_PROBLEM DESCRIPTION_
Among the following entries, count the lines that contain "planA" and report only the result.

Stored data
########

(** The steps between the suspension points of [safe_read] and
    [safe_write].  A step that would have to wait leaves the state as it
    is. *)
Inductive step_label : Type :=
| ReadPermit      (* [await read_semaphore.acquire()] returns *)
| ReadLock        (* the first [async with read_num_lock] is entered *)
| ReadEnter       (* [write_semaphore] taken if first; [read_num += 1]; [yield] *)
| ReadUnlock      (* the second [async with read_num_lock] is entered *)
| ReadLeave       (* [read_num -= 1]; releases *)
| WriteEnter      (* [await write_semaphore.acquire()] returns *)
| WriteLeave.     (* [write_semaphore.release()] *)

Definition step (s : t) (l : step_label) : t :=
  match l with
  | ReadPermit =>
      match read_semaphore s with
      | Some O => s
      | rs =>
          {| write_semaphore := write_semaphore s;
             read_semaphore := option_map Nat.pred rs;
             read_num := read_num s; read_num_lock := read_num_lock s;
             r_permitted := S (r_permitted s); r_entering := r_entering s;
             r_reading := r_reading s; r_leaving := r_leaving s;
             w_writing := w_writing s |}
      end
  | ReadLock =>
      match r_permitted s, read_num_lock s with
      | S n, false =>
          {| write_semaphore := write_semaphore s;
             read_semaphore := read_semaphore s;
             read_num := read_num s; read_num_lock := true;
             r_permitted := n; r_entering := S (r_entering s);
             r_reading := r_reading s; r_leaving := r_leaving s;
             w_writing := w_writing s |}
      | _, _ => s
      end
  | ReadEnter =>
      match r_entering s with
      | S n =>
          match read_num s =? 0, write_semaphore s with
          | true, O => s
          | first, _ =>
              {| write_semaphore :=
                   if first then Nat.pred (write_semaphore s)
                   else write_semaphore s;
                 read_semaphore := read_semaphore s;
                 read_num := read_num s + 1; read_num_lock := false;
                 r_permitted := r_permitted s; r_entering := n;
                 r_reading := S (r_reading s); r_leaving := r_leaving s;
                 w_writing := w_writing s |}
          end
      | O => s
      end
  | ReadUnlock =>
      match r_reading s, read_num_lock s with
      | S n, false =>
          {| write_semaphore := write_semaphore s;
             read_semaphore := read_semaphore s;
             read_num := read_num s; read_num_lock := true;
             r_permitted := r_permitted s; r_entering := r_entering s;
             r_reading := n; r_leaving := S (r_leaving s);
             w_writing := w_writing s |}
      | _, _ => s
      end
  | ReadLeave =>
      match r_leaving s with
      | S n =>
          {| write_semaphore :=
               if read_num s - 1 =? 0 then S (write_semaphore s)
               else write_semaphore s;
             read_semaphore := option_map S (read_semaphore s);
             read_num := read_num s - 1; read_num_lock := false;
             r_permitted := r_permitted s; r_entering := r_entering s;
             r_reading := r_reading s; r_leaving := n;
             w_writing := w_writing s |}
      | O => s
      end
  | WriteEnter =>
      match write_semaphore s with
      | S n =>
          {| write_semaphore := n; read_semaphore := read_semaphore s;
             read_num := read_num s; read_num_lock := read_num_lock s;
             r_permitted := r_permitted s; r_entering := r_entering s;
             r_reading := r_reading s; r_leaving := r_leaving s;
             w_writing := S (w_writing s) |}
      | O => s
      end
  | WriteLeave =>
      match w_writing s with
      | S n =>
          {| write_semaphore := S (write_semaphore s);
             read_semaphore := read_semaphore s;
             read_num := read_num s; read_num_lock := read_num_lock s;
             r_permitted := r_permitted s; r_entering := r_entering s;
             r_reading := r_reading s; r_leaving := r_leaving s;
             w_writing := n |}
      | O => s
      end
  end.
(** [strings.LastIndex] of [":"] points at the suffix [from_last_colon]
    returns, and is [-1] exactly when there is none. *)
Lemma LastIndex_colon (s : string) :
  match from_last_colon s with
  | Some t =>
      exists i : nat,
        strings.LastIndex s ":" = Z.of_nat i /\ (i < String.length s)%nat /\
        String.substring i (String.length s - i) s = t
  | None => strings.LastIndex s ":" = -1
  end.
Proof.
  induction s as [|c r IH].
  - reflexivity.
  - cbn [from_last_colon strings.LastIndex].
    destruct (from_last_colon r) as [t|].
    + destruct IH as (i & Hi & Hlt & Hsub). rewrite Hi.
      destruct (0 <=? Z.of_nat i) eqn:E; [|apply Z.leb_gt in E; lia].
      exists (S i). repeat split; [lia | simpl; lia | exact Hsub].
    + rewrite IH. change (0 <=? -1) with false. cbv iota.
      rewrite prefix_char. destruct (Ascii.eqb c ":").
      * exists 0%nat. repeat split; [simpl; lia |].
        rewrite Nat.sub_0_r. apply substring_whole.
      * reflexivity.
Qed.

Lemma from_last_colon_app (x y : string) :
  from_last_colon y <> None -> from_last_colon (x ++ y) <> None.
Proof.
  intros Hy. induction x as [|c r IH]; [exact Hy|].
  simpl. destruct (from_last_colon (r ++ y)); congruence.
Qed.

Lemma Replace_from_none (old new s : string) : strings.Replace_from old new s 0 0 = s.
Proof. induction s as [|c r IH]; simpl; [reflexivity | now rewrite IH]. Qed.

(** Removing the first instance of a character from a line that begins with
    it removes that first character. *)
Lemma Replace_leading (c : ascii) (rest : string) :
  strings.Replace (String c rest) (String c EmptyString) EmptyString 1 = rest.
Proof.
  unfold strings.Replace. cbn [String.eqb orb Z.eqb].
  cbn [strings.Replace_from Z.eqb negb andb].
  rewrite prefix_char, Ascii.eqb_refl. cbn. apply Replace_from_none.
Qed.

(** ** [trimErrorHost] *)

Lemma trimErrorHost_colon (msg t : string) :
  from_last_colon msg = Some t ->
  trimErrorHost (errors_New msg) = Ret (errors_New t).
Proof.
  intros H. pose proof (LastIndex_colon msg) as L. rewrite H in L.
  destruct L as (i & Hi & Hlt & Hsub).
  unfold trimErrorHost, strings.slice, strings.len. cbn [Error]. rewrite Hi.
  replace ((0 <=? Z.of_nat i) && (Z.of_nat i <=? Z.of_nat (String.length msg))
           && (Z.of_nat (String.length msg) <=? Z.of_nat (String.length msg))) with true.
  - cbn [bind]. rewrite Nat2Z.id.
    replace (Z.to_nat (Z.of_nat (String.length msg) - Z.of_nat i))
      with (String.length msg - i)%nat by lia.
    now rewrite Hsub.
  - symmetry. rewrite !andb_true_iff, !Z.leb_le. lia.
Qed.

Lemma trimErrorHost_no_colon (msg : string) :
  from_last_colon msg = None -> trimErrorHost (errors_New msg) = Panic.
Proof.
  intros H. pose proof (LastIndex_colon msg) as L. rewrite H in L.
  unfold trimErrorHost, strings.slice. cbn [Error]. now rewrite L.
Qed.

(** On a message that holds a [':'] the code and the specification's
    trimming agree. *)
Lemma trimErrorHost_refines_spec (err : error) :
  from_last_colon (Error err) <> None ->
  trimErrorHost err = Ret (errors_New (trimErrorHost_spec (Error err))).
Proof.
  destruct err as [msg]. cbn [Error]. intros H. unfold trimErrorHost_spec.
  destruct (from_last_colon msg) as [t|] eqn:E; [|congruence].
  now apply trimErrorHost_colon.
Qed.

Example trimErrorHost_dial :
  trimErrorHost (errors_New "dial tcp 127.0.0.1:80: connection refused")
  = Ret (errors_New ": connection refused").
Proof. reflexivity. Qed.

(** C2 (the code departs from the claim): the trimming is not total.  On a
    message that holds no [':'], [strings.LastIndex] returns [-1] and the
    slice expression panics, where the claim has the message returned
    unchanged; on the claim's own example the result is the expected
    suffix. *)
Theorem trimErrorHost_panics_without_colon :
  trimErrorHost (errors_New "connection refused") = Panic /\
  trimErrorHost_spec "connection refused" = "connection refused" /\
  trimErrorHost (errors_New "dial tcp 127.0.0.1:80: connection refused")
  = Ret (errors_New (trimErrorHost_spec "dial tcp 127.0.0.1:80: connection refused")).
Proof. repeat split. Qed.

(** ** [getDiffsFromStrings] *)

Lemma getDiffsFromStrings_step_spec (diffs : list Diff) (line : string) :
  getDiffsFromStrings_step diffs line = (diffs ++ fragment_of_line line)%list.
Proof.
  unfold getDiffsFromStrings_step, strings.HasPrefix.
  destruct line as [|c rest]; [simpl; now rewrite app_nil_r|].
  rewrite !prefix_char.
  destruct (Ascii.eqb c "+") eqn:Eplus.
  - apply Ascii.eqb_eq in Eplus. subst c. now rewrite Replace_leading.
  - destruct (Ascii.eqb c "-") eqn:Eminus.
    + apply Ascii.eqb_eq in Eminus. subst c. now rewrite Replace_leading.
    + destruct c as [[] [] [] [] [] [] [] []];
        first [discriminate Eplus | discriminate Eminus | simpl; now rewrite app_nil_r].
Qed.

Lemma fold_left_append {A B : Type} (step : list B -> A -> list B) (f : A -> list B) :
  (forall acc x, step acc x = (acc ++ f x)%list) ->
  forall l acc, fold_left step l acc = (acc ++ flat_map f l)%list.
Proof.
  intros Hstep l. induction l as [|x l IH]; intros acc; simpl.
  - now rewrite app_nil_r.
  - now rewrite IH, Hstep, <- app_assoc.
Qed.

(** C6: the line parser keeps, in their order, exactly the lines that begin
    with ['+'] or ['-'], drops the others, removes the one leading character
    of a kept line and tags the rest Insertion for ['+'] and Deletion for
    ['-']. *)
Theorem getDiffsFromStrings_refines_spec (lines : list string) :
  getDiffsFromStrings lines = getDiffsFromStrings_spec lines.
Proof.
  unfold getDiffsFromStrings, getDiffsFromStrings_spec.
  now rewrite (fold_left_append _ _ getDiffsFromStrings_step_spec).
Qed.

(** ** The comparison engine *)

Section Properties.

Context {N : Network} {T : TextDiffer} {J : JSONDiffer} {Q : HTMLQuery}.

Lemma compareStrings_step_spec (result : list Diff) (element : diffmatchpatch.Diff) :
  compareStrings_step result element = (result ++ fragment_of_edit element)%list.
Proof.
  unfold compareStrings_step, fragment_of_edit.
  destruct (diffmatchpatch.Type_ element); simpl; [reflexivity .. | now rewrite app_nil_r].
Qed.

(** [compareStrings] keeps the insertions and deletions of the cleaned-up
    diff, in its order. *)
Lemma compareStrings_edits (aString bString : string) :
  compareStrings aString bString
  = flat_map fragment_of_edit (DiffCleanupSemantic (DiffMain aString bString true)).
Proof.
  unfold compareStrings.
  now rewrite (fold_left_append _ _ compareStrings_step_spec).
Qed.

Lemma no_edit_no_fragment (diffs : list diffmatchpatch.Diff) :
  Forall diffmatchpatch.is_equal diffs -> flat_map fragment_of_edit diffs = [].
Proof.
  induction 1 as [|d l Hd _ IH]; [reflexivity|].
  simpl. rewrite IH. unfold fragment_of_edit. now rewrite Hd.
Qed.

Lemma compareStrings_identical (s : string) :
  TextDiffer_contract T -> compareStrings s s = [].
Proof.
  intros [Hmain Hclean]. rewrite compareStrings_edits.
  apply no_edit_no_fragment, Hclean, Hmain.
Qed.

Lemma compareHTMLs_step_spec (aDoc bDoc : Document) (result : list Diff) (element : string) :
  compareHTMLs_step aDoc bDoc result element
  = (result ++ compareHTMLs_step aDoc bDoc [] element)%list.
Proof. reflexivity. Qed.

(** A fetch error trims without a panic when it comes from [http.Get]. *)
Lemma trimErrorHost_fetch_error (w : World) (url : string) (resp : option http.Response)
  (e : error) (w' : World) :
  http_Get_contract N ->
  http_Get w url = (resp, Some e, w') ->
  trimErrorHost e = Ret (errors_New (trimErrorHost_spec (Error e))).
Proof.
  intros HN Hget. apply trimErrorHost_refines_spec.
  destruct (HN _ _ _ _ _ Hget) as (op & target & cause & ->).
  do 3 apply from_last_colon_app.
  simpl. destruct (from_last_colon cause); discriminate.
Qed.

(** Outside the contract of [http.Get], a fetch error without a [':'] makes
    [Compare] panic, whatever the other side is. *)
Lemma Compare_panics_on_bare_error_a
  (w : World) (aURL bURL : string) (compareElements : option (list string))
  (aResp : option http.Response) (aErr : error) (w1 : World) :
  http_Get w aURL = (aResp, Some aErr, w1) ->
  from_last_colon (Error aErr) = None ->
  Compare w aURL bURL compareElements = Panic.
Proof.
  intros Ha Hnone. unfold Compare. rewrite Ha.
  destruct (http_Get w1 bURL) as [[bResp bErr] w2].
  destruct aErr as [msg]. cbn [Error] in Hnone.
  rewrite (trimErrorHost_no_colon msg Hnone). now destruct bErr.
Qed.

(** C1: when the fetch of exactly one side fails, [Compare] returns two
    fragments and a [nil] error: the trimmed message of the failing side
    and the status text of the other, the side A fragment a Deletion and
    the side B fragment an Insertion. *)
Theorem Compare_one_fetch_failed
  (w : World) (aURL bURL : string) (compareElements : option (list string))
  (aResp bResp : option http.Response) (aErr bErr : option error) (w1 w2 : World) :
  http_Get_contract N ->
  http_Get w aURL = (aResp, aErr, w1) ->
  http_Get w1 bURL = (bResp, bErr, w2) ->
  (forall e, aErr = Some e -> bErr = None ->
     exists trimmed resp,
       trimErrorHost e = Ret trimmed /\
       Error trimmed = trimErrorHost_spec (Error e) /\
       bResp = Some resp /\
       Compare w aURL bURL compareElements
       = Ret ([mkDiff (Error trimmed) Delete; mkDiff (http.Status resp) Insert], None)) /\
  (forall e, aErr = None -> bErr = Some e ->
     exists trimmed resp,
       trimErrorHost e = Ret trimmed /\
       Error trimmed = trimErrorHost_spec (Error e) /\
       aResp = Some resp /\
       Compare w aURL bURL compareElements
       = Ret ([mkDiff (http.Status resp) Delete; mkDiff (Error trimmed) Insert], None)).
Proof.
  intros HN Ha Hb. split; intros e -> ->.
  - pose proof (trimErrorHost_fetch_error _ _ _ _ _ HN Ha) as Htrim.
    pose proof (HN _ _ _ _ _ Hb) as Hresp. cbn in Hresp.
    destruct bResp as [resp|]; [|congruence].
    exists (errors_New (trimErrorHost_spec (Error e))), resp.
    repeat split; [exact Htrim|].
    unfold Compare. rewrite Ha, Hb, Htrim. reflexivity.
  - pose proof (trimErrorHost_fetch_error _ _ _ _ _ HN Hb) as Htrim.
    pose proof (HN _ _ _ _ _ Ha) as Hresp. cbn in Hresp.
    destruct aResp as [resp|]; [|congruence].
    exists (errors_New (trimErrorHost_spec (Error e))), resp.
    repeat split; [exact Htrim|].
    unfold Compare. rewrite Ha, Hb, Htrim. reflexivity.
Qed.

(** C3: when both fetches fail, [Compare] returns a [nil] error and the
    whole output of the text diff on the two trimmed messages. *)
Theorem Compare_both_fetches_failed
  (w : World) (aURL bURL : string) (compareElements : option (list string))
  (aResp bResp : option http.Response) (aErr bErr : error) (w1 w2 : World) :
  http_Get_contract N ->
  http_Get w aURL = (aResp, Some aErr, w1) ->
  http_Get w1 bURL = (bResp, Some bErr, w2) ->
  exists aError bError,
    trimErrorHost aErr = Ret aError /\ Error aError = trimErrorHost_spec (Error aErr) /\
    trimErrorHost bErr = Ret bError /\ Error bError = trimErrorHost_spec (Error bErr) /\
    Compare w aURL bURL compareElements
    = Ret (compareStrings (Error aError) (Error bError), None).
Proof.
  intros HN Ha Hb.
  pose proof (trimErrorHost_fetch_error _ _ _ _ _ HN Ha) as Hta.
  pose proof (trimErrorHost_fetch_error _ _ _ _ _ HN Hb) as Htb.
  exists (errors_New (trimErrorHost_spec (Error aErr))),
         (errors_New (trimErrorHost_spec (Error bErr))).
  repeat split; [exact Hta | exact Htb |].
  unfold Compare. rewrite Ha, Hb, Hta, Htb. reflexivity.
Qed.
(** [DEFAULT_STATE] after deleting its first environment, and after
    picking the second plan for the first environment. *)
Definition stateEnvDeleted : AppState.t :=
  AppState.mk [envStaging] [planA; planOpus]
              (delete "env_1"%string (AppState.plan_assignment DEFAULT_STATE)).

Definition stateReassigned : AppState.t :=
  AppState.mk [envA; envStaging] [planA; planOpus]
              (<["env_1" := "plan_2"]> (AppState.plan_assignment DEFAULT_STATE)).

(** ** [Exporter.exportCSV] (app.js, lines 574-608)

    The text handed to [download]; [None] when the function returns
    before building it. *)

Definition quote_char : ascii := Ascii.ascii_of_nat 34.
Definition quote : string := String quote_char EmptyString.
Definition CRLF : string := String "013" (String "010" EmptyString).

(** The [replace] of line 602: every double quote is written twice. *)
Fixpoint escape_quotes (s : string) : string :=
  match s with
  | EmptyString => EmptyString
  | String c rest =>
      if Ascii.eqb c quote_char
      then String quote_char (String quote_char (escape_quotes rest))
      else String c (escape_quotes rest)
  end.

(** [Math.round(x)]: the nearest integer, the upper one on a tie. *)
Definition Math_round (x : Q) : Z := Qfloor (x + (1 # 2)).

(** An integer as [join] writes it. *)
Definition show_int (n : Z) : string :=
  if (n <? 0)%Z then ("-" ++ digits (- n))%string else digits n.

Definition csv_headers : list string :=
  [ "Environment"; "Status"; "Plan";
    "Final Cost"; "Currency"; "Budget"; "Budget Currency"; "Utilization %";
    "Total Tokens"; "Prompt Tokens"; "Completion Tokens"; "Raw Cost";
    "Suggestion" ]%string.

Definition csv_row (res : Res.t) : list string :=
  [ quote ++ Res.env_name res ++ quote;
    Res.status res;
    quote ++ Res.plan_name res ++ quote;
    toFixed 2 (Res.final_cost res);
    Res.currency res;
    toFixed 2 (Res.budget res);
    Res.budget_currency res;
    toFixed 2 (Res.utilization res * 100);
    show_int (Math_round (Res.monthly_tokens res));
    show_int (Math_round (Res.prompt_tokens res));
    show_int (Math_round (Res.completion_tokens res));
    toFixed 2 (Res.raw_cost res);
    quote ++ escape_quotes (Res.suggestion res) ++ quote ]%string.

Definition exportCSV (results : Output.t) : option string :=
  match Output.perEnv results with
  | [] => None
  | perEnv =>
      Some (foldl (fun csvContent res =>
                     match res with
                     | ErrorResult _ _ _ _ => csvContent
                     | Costed r =>
                         (csvContent ++ String.concat "," (csv_row r) ++ CRLF)%string
                     end)
                  (String.concat "," csv_headers ++ CRLF)%string
                  perEnv)
  end.

Fixpoint count_char (c : ascii) (s : string) : nat :=
  match s with
  | EmptyString => O
  | String c' rest =>
      if Ascii.eqb c' c then S (count_char c rest) else count_char c rest
  end.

########

_PROBLEM SOLUTION_
2